## What you will do:
The lines from the start of the data through the line containing "builds on the reference runtime. *)" are to be reproduced exactly, both ends included.
⁂
(** [Parameter(log, s, name="p", min=0., max=10.)], and the parameter it
    builds from "5" on the reference runtime. *)
Definition bounded_literal (s : string) : init_args :=
  mkInitArgs (InVal (VStr s)) None (VStr "p") None (VFloat 0) (VFloat 10) TFloat None.

Definition bounded_5 : Param :=
  mkParam (VStr "p") (Ref.un_Unit "NA") (Some 0%float) (Some 10%float) TFloat None
    VNone (VFloat 5) (VFloat 5) (VFloat 0) (Some false) [].

(** The parameter that [Parameter(log, "[1,2] +/- [0.1,0.2]", name="p")]
    builds on the reference runtime. *)
Definition two_bands : Param :=
  mkParam (VStr "p") (Ref.un_Unit "NA") None None TFloat None
    VNone (VRef 0) (VRef 0) (VRef 1) (Some true)
    [OArr [1; 2]%float; OArr [0.1; 0.2]%float].

(** A distribution of mean and median 2 and of spread 0.5 whose draws are
    all 3, and [Parameter(log, dist, name="p", unit=Unit("k"))] for a unit
    of factor 1000. *)
Definition steady_dist : Distribution :=
  mkDistribution 2 2 0.5 (fun _ _ => 3%float).

Definition kilo : Unit := mkUnit "k" (fun x => x * 1000)%float.

Definition dist_args : init_args :=
  mkInitArgs (InVal (VDist steady_dist)) None (VStr "p") (Some kilo) VNone VNone
    TFloat None.

(** One observation of one detector behind the toy chain, and a
    Sensitivity object holding its two NEP arrays. *)
Definition one_detector : Channel :=
  mkChannel "Atacama" false 2 1 1 1 [[["sky"; "lens"; "bolo"]%string]]
    [[toy_tran]] [[toy_tran]] [[toy_tran]] toy_freqs [1; 1]%float.

Definition nep_state : gmap string sval :=
  <["_nobs" := SInt 1]> (<["_ndet" := SInt 1]>
  (<["_NEP" := SArr2 [[3%float]]]> (<["_NEP_corr" := SArr2 [[5%float]]]> ∅))).

(** An evaluated channel holding the parameter "p" under the key "ot". *)
Definition toy_chan : Chan.Channel :=
  Chan.mkChannel ∅ ∅ 2 (fun x => Raise (KeyError x))
    [("ot"%string, gaussian_100_10)] [] {["p"%string := "ot"%string]} ∅
    (Some (<["ch_name" := VStr "cam1"]> (<["band_id" := VInt 1]> ∅))).

(** A channel about to store its parameters: the input dict gives "1" for
    every label of the two dict displays, under the capital key. *)
Definition toy_labels : list (string * string) :=
  Chan.channel_labels ++ Chan.detector_labels.

Definition toy_inp_dict : gmap string pinput :=
  list_to_map
    (map (fun kl => (Chan.cap_name (snd kl), InVal (VStr "1"))) toy_labels).

Definition toy_std_params : gmap string StandardParam :=
  list_to_map
    (map (fun kl => (Chan.cap_name (snd kl),
                     mkStandardParam (VStr (snd kl)) (Ref.un_Unit "NA") None None TFloat))
       toy_labels).

Definition unbuilt_chan : Chan.Channel :=
  Chan.mkChannel toy_inp_dict toy_std_params 1 (fun x => Raise (KeyError x))
    [] [] ∅ ∅ None.

(* ===================================================================== *)
(** * Properties of the Sensitivity engine *)
(* ===================================================================== *)

Section SensitivityFacts.

(** ** The sky/telescope boundary *)

(** C1, as the code has it: the count of leading sky-side elements is 1
    for a space site and 2 for any other (ground) site, and two more of
    each, 3 and 4, exactly when the internal foreground layering is
    enabled; [_calc_rj_temp] cuts every chain at that count, the sky slice
    and the telescope slice making up the chain. *)
Theorem C1_num_sky_elem_by_site (ch : Channel) :
  _num_sky_elem ch =
    ((if String.eqb (PyStr.upper (site ch)) "SPACE" then 1 else 2)
     + (if infg ch then 2 else 0))%nat
  /\ (forall (A : Type) (chain : list A),
        firstn (_num_sky_elem ch) chain ++ skipn (_num_sky_elem ch) chain = chain
        /\ length (firstn (_num_sky_elem ch) chain)
           = Nat.min (_num_sky_elem ch) (length chain)).
Proof.
  split.
  - unfold _num_sky_elem.
    destruct (String.eqb _ _), (infg ch); reflexivity.
  - intros A chain. split.
    + apply firstn_skipn.
    + apply length_firstn.
Qed.

(** C1, as the spec words it (1 or 2 on the ground, 3 or 4 in space, the
    larger with layering), fails: an Atacama channel without layering has
    two sky-side elements, not one. *)
Lemma C1_ground_without_layering_counts_two :
  ~ (let ch := bare_channel "Atacama" false in
     (String.eqb (PyStr.upper (site ch)) "SPACE" = false ->
        _num_sky_elem ch = if infg ch then 2%nat else 1%nat)
     /\ (String.eqb (PyStr.upper (site ch)) "SPACE" = true ->
        _num_sky_elem ch = if infg ch then 4%nat else 3%nat)).
Proof.
  intros [Hground _].
  specialize (Hground eq_refl).
  vm_compute in Hground. discriminate Hground.
Qed.

(** ** The cascade of transmissions *)

Lemma skipn_as_seq {A : Type} (d : A) (l : list A) (a : nat) :
  skipn a l = map (fun idx => nth idx l d) (seq a (length l - a)).
Proof.
  revert a. induction l as [|x l IH]; intros a.
  - destruct a; reflexivity.
  - destruct a as [|a].
    + simpl skipn. rewrite Nat.sub_0_r. simpl length. simpl seq. simpl map.
      f_equal. specialize (IH 0%nat). simpl skipn in IH. rewrite Nat.sub_0_r in IH.
      rewrite IH at 1. rewrite <- seq_shift, map_map. reflexivity.
    + simpl skipn. simpl length. rewrite Nat.sub_succ.
      rewrite IH. rewrite <- seq_shift, map_map. reflexivity.
Qed.

Lemma length_mul_arrays (x y : list float) :
  length y = length x -> length (mul_arrays x y) = length x.
Proof.
  intros H. unfold mul_arrays. rewrite length_zip_with. lia.
Qed.

Lemma fold_mul_arrays_length (rs : list (list float)) (r : list float) :
  Forall (fun row => length row = length r) rs ->
  length (fold_left mul_arrays rs r) = length r.
Proof.
  revert r. induction rs as [|y rs IH]; intros r Hall; simpl.
  - reflexivity.
  - inversion Hall as [|? ? Hy Hrs]; subst.
    rewrite IH.
    + apply length_mul_arrays; assumption.
    + rewrite length_mul_arrays by assumption. assumption.
Qed.

Lemma lookup_nth_lt {A : Type} (d : A) (l : list A) (i : nat) :
  (i < length l)%nat -> l !! i = Some (nth i l d).
Proof.
  intros Hi. destruct (nth_lookup_or_length l i d) as [H|H]; [exact H | lia].
Qed.

Lemma fold_mul_arrays_lookup (rs : list (list float)) (r : list float) (f : nat) :
  Forall (fun row => length row = length r) rs ->
  (f < length r)%nat ->
  fold_left mul_arrays rs r !! f =
    Some (fold_left (fun acc row => (acc * nth f row 1)%float) rs (nth f r 1%float)).
Proof.
  revert r. induction rs as [|y rs IH]; intros r Hall Hf; simpl.
  - apply lookup_nth_lt; assumption.
  - inversion Hall as [|? ? Hy Hrs]; subst.
    rewrite IH.
    + f_equal. f_equal.
      apply nth_lookup_Some.
      unfold mul_arrays. rewrite lookup_zip_with.
      rewrite (lookup_nth_lt 1%float r f) by assumption.
      rewrite (lookup_nth_lt 1%float y f) by lia.
      reflexivity.
    + rewrite length_mul_arrays by assumption. assumption.
    + rewrite length_mul_arrays by assumption. assumption.
Qed.

Lemma fold_left_over_map {A B C : Type} (g : A -> B) (h : C -> B -> C)
    (l : list A) (c : C) :
  fold_left h (map g l) c = fold_left (fun acc x => h acc (g x)) l c.
Proof.
  revert c. induction l as [|x l IH]; intros c; simpl; [reflexivity | apply IH].
Qed.

Lemma np_vstack_buffers (chain : list (list float)) (freqs : list float) :
  Forall (fun row => length row = length freqs) chain ->
  np_vstack chain (ones freqs) = Ok (_buffer_tran chain freqs).
Proof.
  intros Hall. unfold np_vstack, _buffer_tran.
  assert (Hb : forallb (fun r => (length r =? length (ones freqs))%nat) chain = true).
  { apply forallb_forall. intros r Hr.
    rewrite Forall_forall in Hall. unfold ones. rewrite length_map.
    apply Nat.eqb_eq. apply Hall. apply list_elem_of_In. exact Hr. }
  rewrite Hb. reflexivity.
Qed.

Lemma buffered_rows_width (chain : list (list float)) (freqs : list float) :
  Forall (fun row => length row = length freqs) chain ->
  Forall (fun row => length row = length freqs) (_buffer_tran chain freqs).
Proof.
  intros Hall. unfold _buffer_tran. apply Forall_app. split; [exact Hall |].
  constructor; [| constructor]. unfold ones. apply length_map.
Qed.

(** The efficiency toward the detector, frequency by frequency. *)
Lemma cum_eff_det_is_downstream_product
    (chain : list (list float)) (freqs : list float) (k : nat) :
  (k < length chain)%nat ->
  Forall (fun row => length row = length freqs) chain ->
  exists eff,
    cum_eff_det chain freqs k = Ok eff /\
    length eff = length freqs /\
    forall f, (f < length freqs)%nat ->
      eff !! f = Some (downstream_product chain freqs k f).
Proof.
  intros Hk Hall.
  unfold cum_eff_det. rewrite np_vstack_buffers by assumption. simpl bind.
  unfold eff_towards_det, downstream_product.
  pose proof (buffered_rows_width chain freqs Hall) as Hbuf.
  unfold _buffer_tran, ones in *.
  set (buffered := chain ++ [map (fun _ => 1%float) freqs]) in *.
  rewrite (skipn_as_seq [] buffered (k + 1)).
  assert (Hlen : length buffered = S (length chain)).
  { unfold buffered. rewrite length_app. simpl. lia. }
  assert (Hidx : forall idx, (idx < length buffered)%nat ->
                   length (nth idx buffered []) = length freqs).
  { intros idx Hi. rewrite Forall_forall in Hbuf. apply Hbuf.
    apply list_elem_of_In. apply nth_In. exact Hi. }
  destruct (length buffered - (k + 1))%nat as [|n] eqn:Hn; [lia |].
  simpl seq. simpl map. unfold reduce_mul.
  assert (Hrows : Forall (fun row => length row = length (nth (k + 1) buffered []))
                    (map (fun idx => nth idx buffered []) (seq (S (k + 1)) n))).
  { apply Forall_forall. intros row Hrow.
    apply list_elem_of_In in Hrow. apply in_map_iff in Hrow as [idx [<- Hin]].
    apply in_seq in Hin. rewrite !Hidx by lia. reflexivity. }
  eexists. split; [reflexivity |]. split.
  - rewrite fold_mul_arrays_length by exact Hrows. apply Hidx. lia.
  - intros f Hf.
    rewrite fold_mul_arrays_lookup.
    + rewrite fold_left_over_map. reflexivity.
    + exact Hrows.
    + rewrite Hidx by lia. exact Hf.
Qed.
(** X5. On a grid of one or two dimensions (with both [ng[0]] and [ng[1]]
    present in the second case) [set_global_q] succeeds exactly when
    [ghosted_q] has more axes than the grid has dimensions; otherwise the
    slicing raises [IndexError] and the state is untouched. *)
Theorem set_global_q_needs_rank (self : PetSolver.PetSolver)
    (ghosted_q : ndarray float) (state : State) :
  ndim (grid state) = 1
  \/ ndim (grid state) = 2 /\ (2 <= length (ng (grid state)))%nat ->
  if (length (shape ghosted_q) <=? Z.to_nat (ndim (grid state)))%nat
  then set_global_q self ghosted_q state
       = Outcome state [ndarray_getitem] (inl IndexError)
  else result (set_global_q self ghosted_q state) = inr tt.
Proof.
  intros [H1|[H2 Hng]].
  - rewrite (set_global_q_run_1d _ _ _ H1), H1, getitem_rank.
    cbn [length]. change (Z.to_nat 1) with 1%nat.
    destruct (Nat.leb_spec (length (shape ghosted_q)) 1),
             (Nat.ltb_spec (length (shape ghosted_q)) 2);
      try lia; reflexivity.
  - destruct (ng (grid state)) as [|mx [|my rest]] eqn:E;
      cbn [length] in Hng; try lia.
    assert (Hrun : set_global_q self ghosted_q state
              = match getitem ghosted_q
                        [full;
                         Slice (Some (mbc self)) (Some (mx + mbc self));
                         Slice (Some (mbc self)) (Some (my + mbc self))]
                with
                | inl e => Outcome state [ndarray_getitem] (inl e)
                | inr v => Outcome (set_q v state) [ndarray_getitem]
                             (inr tt)
                end).
    { unfold set_global_q, bind, get, extern, modify, lift.
      cbn [result final trace]. rewrite H2, E.
      change (2 =? 1) with false. change (2 =? 2) with true. cbv iota.
      rewrite list_getitem_first, list_getitem_second.
      cbn [result final trace app]. now destruct (getitem _ _). }
    rewrite Hrun, H2, getitem_rank. cbn [length].
    change (Z.to_nat 2) with 2%nat.
    destruct (Nat.leb_spec (length (shape ghosted_q)) 2),
             (Nat.ltb_spec (length (shape ghosted_q)) 3);
      try lia; reflexivity.
Qed.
⁂
## Answer area:
(** [Parameter(log, s, name="p", min=0., max=10.)], and the parameter it
    builds from "5" on the reference runtime. *)
Definition bounded_literal (s : string) : init_args :=
  mkInitArgs (InVal (VStr s)) None (VStr "p") None (VFloat 0) (VFloat 10) TFloat None.

Definition bounded_5 : Param :=
  mkParam (VStr "p") (Ref.un_Unit "NA") (Some 0%float) (Some 10%float) TFloat None
    VNone (VFloat 5) (VFloat 5) (VFloat 0) (Some false) [].

(** The parameter that [Parameter(log, "[1,2] +/- [0.1,0.2]", name="p")]
    builds on the reference runtime. *)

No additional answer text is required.